(** * Signal handlers of django-computedfields: buffers, merger and router

    Shallow embedding of [computedfields/handlers.py].  The module keeps four
    dictionaries ([DELETES], [M2M_REMOVE], [M2M_CLEAR], [UPDATE_OLD]) that map
    a model instance to a dependent-update map, and five signal handlers that
    fill them before a mutation and drain them afterwards.  The resolver
    ([active_resolver]) and Django's model metadata are collaborators of the
    module; they enter the development as an interface. *)

From stdpp Require Import gmap strings list fin_maps.

Open Scope string_scope.
Open Scope list_scope.

(* stdpp's [set_solver] clears hypotheses by name. *)
Local Set Warnings "-clear-no-such-hyp".

(** ** Dependent-update maps *)

(** A model class is identified by its name, a record by its primary key. *)
Abbreviation Model := string (only parsing).
Abbreviation pk := Z (only parsing).

(** The value stored under a model: the two-element list [[pks, fields]]. *)
Abbreviation entry := (gset Z * gset string)%type (only parsing).

(** A dependent-update map is a dict [{model: [pks, fields]}].  A [gmap] is
    the dict up to [==]: it records which models the dict has and what is
    stored under each, not the order in which they were inserted. *)
Abbreviation pk_map := (gmap string (gset Z * gset string)) (only parsing).

(** [mm.setdefault(model, d)]: the stored value when [model] is a key,
    otherwise [d], which is then stored. *)
Definition setdefault (model : Model) (d : entry) (mm : pk_map)
  : pk_map * entry :=
  match mm !! model with
  | Some e => (mm, e)
  | None => (<[model := d]> mm, d)
  end.

(** One turn of the loop of [merge_pk_maps]:
    [m1_pks.update(m2_pks); m1_fields.update(m2_fields)] on the value that
    [setdefault] returned. *)
Definition merge_step (mm1 : pk_map) (item : Model * entry) : pk_map :=
  let '(model, (m2_pks, m2_fields)) := item in
  let '(mm1', (m1_pks, m1_fields)) := setdefault model (∅, ∅) mm1 in
  <[model := (m1_pks ∪ m2_pks, m1_fields ∪ m2_fields)]> mm1'.

(** [merge_pk_maps(mm1, mm2)]: add [mm2] onto [mm1]. *)
Definition merge_pk_maps (mm1 mm2 : pk_map) : pk_map :=
  fold_left merge_step (map_to_list mm2) mm1.

(** The union of two entries, and of two optional entries. *)
Definition entry_union (e1 e2 : entry) : entry :=
  (e1.1 ∪ e2.1, e1.2 ∪ e2.2).



(** The items of a dict and its keys, listed once each. *)
Definition items (mm : pk_map) : list (Model * entry) := map_to_list mm.
Definition keys (mm : pk_map) : list Model := (items mm).*1.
========================================
Task item: Once you have read the records above, write them out again exactly.

Final answer:
(** * Signal handlers of django-computedfields: buffers, merger and router

    Shallow embedding of [computedfields/handlers.py].  The module keeps four
    dictionaries ([DELETES], [M2M_REMOVE], [M2M_CLEAR], [UPDATE_OLD]) that map
    a model instance to a dependent-update map, and five signal handlers that
    fill them before a mutation and drain them afterwards.  The resolver
    ([active_resolver]) and Django's model metadata are collaborators of the
    module; they enter the development as an interface. *)

From stdpp Require Import gmap strings list fin_maps.

Open Scope string_scope.
Open Scope list_scope.

(* stdpp's [set_solver] clears hypotheses by name. *)
Local Set Warnings "-clear-no-such-hyp".

(** ** Dependent-update maps *)

(** A model class is identified by its name, a record by its primary key. *)
Abbreviation Model := string (only parsing).
Abbreviation pk := Z (only parsing).

(** The value stored under a model: the two-element list [[pks, fields]]. *)
Abbreviation entry := (gset Z * gset string)%type (only parsing).

(** A dependent-update map is a dict [{model: [pks, fields]}].  A [gmap] is
    the dict up to [==]: it records which models the dict has and what is
    stored under each, not the order in which they were inserted. *)
Abbreviation pk_map := (gmap string (gset Z * gset string)) (only parsing).

(** [mm.setdefault(model, d)]: the stored value when [model] is a key,
    otherwise [d], which is then stored. *)
Definition setdefault (model : Model) (d : entry) (mm : pk_map)
  : pk_map * entry :=
  match mm !! model with
  | Some e => (mm, e)
  | None => (<[model := d]> mm, d)
  end.

(** One turn of the loop of [merge_pk_maps]:
    [m1_pks.update(m2_pks); m1_fields.update(m2_fields)] on the value that
    [setdefault] returned. *)
Definition merge_step (mm1 : pk_map) (item : Model * entry) : pk_map :=
  let '(model, (m2_pks, m2_fields)) := item in
  let '(mm1', (m1_pks, m1_fields)) := setdefault model (∅, ∅) mm1 in
  <[model := (m1_pks ∪ m2_pks, m1_fields ∪ m2_fields)]> mm1'.

(** [merge_pk_maps(mm1, mm2)]: add [mm2] onto [mm1]. *)
Definition merge_pk_maps (mm1 mm2 : pk_map) : pk_map :=
  fold_left merge_step (map_to_list mm2) mm1.

(** The union of two entries, and of two optional entries. *)
Definition entry_union (e1 e2 : entry) : entry :=
  (e1.1 ∪ e2.1, e1.2 ∪ e2.2).



(** The items of a dict and its keys, listed once each. *)
Definition items (mm : pk_map) : list (Model * entry) := map_to_list mm.
Definition keys (mm : pk_map) : list Model := (items mm).*1.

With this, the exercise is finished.